I totally agree. It’s a Microsoft monopoly, and with that in the background, it’s actually a miracle how well hardware suppot in Linux works in general, also for devices that were specifically (maliciously?) built with a Windows-only tunnel vision. It’s great that capable people invest so much time in making basically just any device useful in Linux, thereby cheating hardware manufacturers as well as Microsoft. I love this ecosystem for being just that. So I’m not complaining and hopefully didn’t sound like I would.
I would love to contribute but my skills aren’t sufficient for this. So I can only sit there and wonder how Linux feels so much better than Windows in most cases whereas in some it is really lacking hard. Just wondering as the feature I described exists on the dark side since about 2010, and still nothing similar available for Linux.

As far as I understand it, it works like this. Forgive me if this is completely wrong but there isn’t much documentation about the details of this and I might be much too naive to comprehend it entirely:

  • fingerprints are managed by a desktop application / control panel. It was a custom Lenovo piece of software back in the day. As far as I remember, managing fingerprints was not possible in the BIOS. → this management component would need to be added
  • in case the boot-time authentication was activated, the fingerprint data are not only stored in a safe location inside the OS, but also inside the TPM. This allows fingerprint recognition at all times → if not already done, somebody needs to figure out how to make the key data available through the TPM
  • also depending on the activation of boot-time authentication, the system will shut down but leave the fingerprint scanner on → driver support required for this mode, and the fingerprint hardware probably needs some additions, too (eventually some standby hardware and logic needs to be able to read the fingerprint scanner, and validate its actions, and eventually power on the system)
  • once a finger was detected and validated, the system powers on → hardware support required. In case of a Framework laptop, this means the power button is not pushed but only touched (fingerprint sensor is built into that button), but both might be cleverly combined as well
  • in the pre-logon phase, Windows detects that the TPM authenticated the user already, and forwards to the respective desktop environment → logon routines need to look up data that might have been left in the TPM this way
  • in case the system was powered on normally, the logon screen would appear, and fingerprint recognition would be available for any user who registered their fingers previously. An identified fingerprint would immediately log the respective user in, without the need to pick the account first → all fingerprint data needs to be available before anybody logged in

So there’s a lot of work involved but at least it’s proven to be possible.
Storing the fingerprints and processing fingerprint reader actions might have been provided by the Intel Management Engine (ME) instead of the TPM, I’m not sure. Back in the day the ME appeared like a cool feature. And if this functionality requires that ME be activated, I would rather forget about it entirely.
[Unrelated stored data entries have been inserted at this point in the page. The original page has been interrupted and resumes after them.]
(** * Project Samarth Q&A: entity extraction and answer generation

    A shallow embedding of [src/app.py]: the keyword-driven entity
    extractor, the statistics it computes inline, the three report
    generators and the dispatcher, followed by the properties that the
    specification states about them.

    Modelling conventions.
    - A Python [str] is a [string]; the questions considered are ASCII
      text, so [str.lower] and [str.title] act on the letters A-Z / a-z
      and the regular expression classes are the ASCII ones.  Text that
      the program only emits is kept as its UTF-8 bytes.  The year
      pattern is also given on arbitrary text, as code points, with the
      Unicode table of alphanumeric characters as a parameter.
    - A Python [dict] keyed by strings is an association list in
      insertion order ([dict_set] updates in place or appends), because
      the code relies on the order of [.values()] and [.items()].
    - A Python [int] is a [Z].  A Python [float] is an exact rational
      kept in lowest terms ([Qred]); the rounding of binary floating
      point and [OverflowError] are not modelled.  The figures of the
      program's own tables are computed exactly by both.  The
      properties stated for other tables take their figures within
      [in_float_range], where nothing overflows, and state no digit
      that depends on rounding.
    - An exception is a value [Raise e] of the [result] type; the
      subscripts, [dict] look-ups and divisions that can raise in Python
      can raise here. *)

From Stdlib Require Import List String Ascii Bool ZArith QArith Qabs Qround Qreduction Lia.
From Stdlib Require Import DecimalString Permutation Sorted.
Import ListNotations.

Local Open Scope string_scope.
Local Open Scope Z_scope.

(* ------------------------------------------------------------------ *)
(** ** Exceptions *)

Inductive exn : Type :=
| KeyError (key : string)
| IndexError
| ZeroDivisionError.

Inductive result (A : Type) : Type :=
| Ok (a : A)
| Raise (e : exn).

Arguments Ok {A} a.
Arguments Raise {A} e.

Definition bind {A B : Type} (m : result A) (f : A -> result B) : result B :=
  match m with
  | Ok a => f a
  | Raise e => Raise e
  end.

Notation "x <- m ;; k" := (bind m (fun x => k))
  (at level 61, m at next level, right associativity).

(** A [for] loop whose body may raise, threading the variables it
    updates. *)
Fixpoint for_each {A S : Type} (body : S -> A -> result S) (l : list A) (s : S)
  : result S :=
  match l with
  | [] => Ok s
  | x :: l' => s' <- body s x ;; for_each body l' s'
  end.

(* ------------------------------------------------------------------ *)
(** ** Text *)

Definition LF : string := String (ascii_of_nat 10) "".

Definition in_range (lo hi : N) (c : ascii) : bool :=
  let n := N_of_ascii c in (N.leb lo n && N.leb n hi)%bool.

Definition is_upper (c : ascii) : bool := in_range 65 90 c.
Definition is_lower (c : ascii) : bool := in_range 97 122 c.
Definition is_digit (c : ascii) : bool := in_range 48 57 c.
Definition is_alpha (c : ascii) : bool := (is_upper c || is_lower c)%bool.

Definition to_lower (c : ascii) : ascii :=
  if is_upper c then ascii_of_N (N_of_ascii c + 32) else c.

Definition to_upper (c : ascii) : ascii :=
  if is_lower c then ascii_of_N (N_of_ascii c - 32) else c.

(** [str.lower()] *)
Fixpoint lower (s : string) : string :=
  match s with
  | EmptyString => EmptyString
  | String c s' => String (to_lower c) (lower s')
  end.

(** [str.title()]: a letter is upper-cased when it does not follow a
    letter and lower-cased when it does. *)
Fixpoint title_from (previous_is_cased : bool) (s : string) : string :=
  match s with
  | EmptyString => EmptyString
  | String c s' =>
      String (if previous_is_cased then to_lower c else to_upper c)
             (title_from (is_alpha c) s')
  end.

Definition title (s : string) : string := title_from false s.

(** [needle in hay] on strings. *)
Fixpoint str_contains (hay needle : string) {struct hay} : bool :=
  match hay with
  | EmptyString => prefix needle EmptyString
  | String _ hay' => (prefix needle hay || str_contains hay' needle)%bool
  end.

(** [sep.join(l)] *)
Definition join (sep : string) (l : list string) : string := String.concat sep l.

(** [x in l] on a list of strings. *)
Definition list_contains (l : list string) (x : string) : bool :=
  existsb (String.eqb x) l.

(** [repr] of a string: single quotes, or double quotes when the string
    has a single quote and no double quote; the quote in use and the
    backslash are escaped, tab, line feed and carriage return are
    written [\t], [\n], [\r], and the other control characters
    [\xhh].  Text beyond ASCII is taken to be printable and is kept. *)
Definition single_quote : ascii := ascii_of_nat 39.
Definition double_quote : ascii := ascii_of_nat 34.
Definition backslash : ascii := ascii_of_nat 92.

Definition hex_digit (n : N) : ascii :=
  if N.ltb n 10 then ascii_of_N (48 + n) else ascii_of_N (87 + n).

Definition repr_char (quote c : ascii) : string :=
  let n := N_of_ascii c in
  if (Ascii.eqb c quote || Ascii.eqb c backslash)%bool then String backslash (String c "")
  else if N.eqb n 9 then String backslash "t"
  else if N.eqb n 10 then String backslash "n"
  else if N.eqb n 13 then String backslash "r"
  else if (N.ltb n 32 || N.eqb n 127)%bool
       then String backslash
              (String "x" (String (hex_digit (N.div n 16)) (String (hex_digit (N.modulo n 16)) "")))
  else String c "".

Fixpoint repr_chars (quote : ascii) (s : string) : string :=
  match s with
  | EmptyString => EmptyString
  | String c s' => repr_char quote c ++ repr_chars quote s'
  end.

Definition repr_str (s : string) : string :=
  let quote :=
    if (str_contains s (String single_quote "")
        && negb (str_contains s (String double_quote "")))%bool
    then double_quote else single_quote in
  String quote (repr_chars quote s ++ String quote "").

(** [repr] of a list of strings, as an f-string prints it. *)
Definition repr_list (l : list string) : string :=
  "[" ++ join ", " (map repr_str l) ++ "]".

(* ------------------------------------------------------------------ *)
(** ** Dictionaries *)

Definition dict (V : Type) : Type := list (string * V).

Fixpoint dict_get {V : Type} (d : dict V) (key : string) : option V :=
  match d with
  | [] => None
  | (k, v) :: d' => if String.eqb k key then Some v else dict_get d' key
  end.

Definition dict_has {V : Type} (d : dict V) (key : string) : bool :=
  match dict_get d key with Some _ => true | None => false end.

(** [d[key]] *)
Definition dict_item {V : Type} (d : dict V) (key : string) : result V :=
  match dict_get d key with
  | Some v => Ok v
  | None => Raise (KeyError key)
  end.

(** [d.get(key, default)] *)
Definition dict_get_default {V : Type} (d : dict V) (key : string) (default : V) : V :=
  match dict_get d key with Some v => v | None => default end.

(** [d[key] = v] *)
Fixpoint dict_set {V : Type} (d : dict V) (key : string) (v : V) : dict V :=
  match d with
  | [] => [(key, v)]
  | (k, w) :: d' =>
      if String.eqb k key then (k, v) :: d' else (k, w) :: dict_set d' key v
  end.

Definition dict_keys {V : Type} (d : dict V) : list string := map fst d.
Definition dict_values {V : Type} (d : dict V) : list V := map snd d.

(* ------------------------------------------------------------------ *)
(** ** Numbers *)

Definition sum (l : list Z) : Z := fold_left Z.add l 0.

Definition len {A : Type} (l : list A) : Z := Z.of_nat (List.length l).

(** [a / b] (true division). *)
Definition truediv (a b : Q) : result Q :=
  if Qeq_bool b 0 then Raise ZeroDivisionError else Ok (Qred (a / b)).

Definition fsub (a b : Q) : Q := Qred (a - b).
Definition fmul (a b : Q) : Q := Qred (a * b).
Definition fadd (a b : Q) : Q := Qred (a + b).

(** [x > 0] *)
Definition is_positive (x : Q) : bool := negb (Qle_bool x 0).

(** [l[0]] and [l[-1]] *)
Definition first_item {A : Type} (l : list A) : result A :=
  match l with
  | [] => Raise IndexError
  | x :: _ => Ok x
  end.

Fixpoint last_item {A : Type} (l : list A) : result A :=
  match l with
  | [] => Raise IndexError
  | [x] => Ok x
  | _ :: l' => last_item l'
  end.

(** Integers small enough that no operation of the program on them
    leaves the range of a binary float: with values of at most 10^150
    in magnitude, the means, the differences and the squares of
    differences that the program computes all stay below the largest
    float, so that [OverflowError], which this development does not
    model, cannot occur. *)
Definition in_float_range (value : Z) : bool := Z.abs value <=? 10 ^ 150.

Definition series_in_float_range {K : Type} (series : list (K * Z)) : bool :=
  forallb (fun item => in_float_range (snd item)) series.

(* ------------------------------------------------------------------ *)
(** ** Fixed-point formatting *)

(** Round to the nearest integer, ties to even. *)
Definition round_half_even (x : Q) : Z :=
  let f := Qfloor x in
  let twice := Qfloor (2 * x) in
  if Qeq_bool (inject_Z twice) (2 * x) then
    (* x is a multiple of one half *)
    if Z.even twice then f else if Z.even f then f else f + 1
  else if Z.even twice then f else f + 1.

Definition decimal (n : Z) : string := NilZero.string_of_uint (N.to_uint (Z.to_N n)).

Fixpoint zeros (n : nat) : string :=
  match n with
  | O => ""
  | S n' => "0" ++ zeros n'
  end.

Definition pad_left_zeros (width : nat) (s : string) : string :=
  zeros (width - String.length s) ++ s.

(** Insert a comma before every complete group of three trailing
    digits. *)
Fixpoint group_thousands (digits : list ascii) : string :=
  match digits with
  | [] => ""
  | c :: rest =>
      String c ((if (Nat.eqb (Nat.modulo (List.length rest) 3) 0
                     && negb (Nat.eqb (List.length rest) 0))%bool
                 then "," else "") ++ group_thousands rest)
  end.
It is clear that Microsoft sit in their own nest and hardware manufacturers are like the birds who build it. This has become more evident than ever in their random choice of CPUs and mainboard features being supported by, or required for Windows 11. A win-win for them as well as the manufacturers, users being their hostages to bear whatever they inflict on them.
I have deliberatly picked a Framework laptop because they claim they love Linux and do their best to support it.
It might be best to talk to them first.

Well, thanks for your input on this. I’ll be patiently waiting.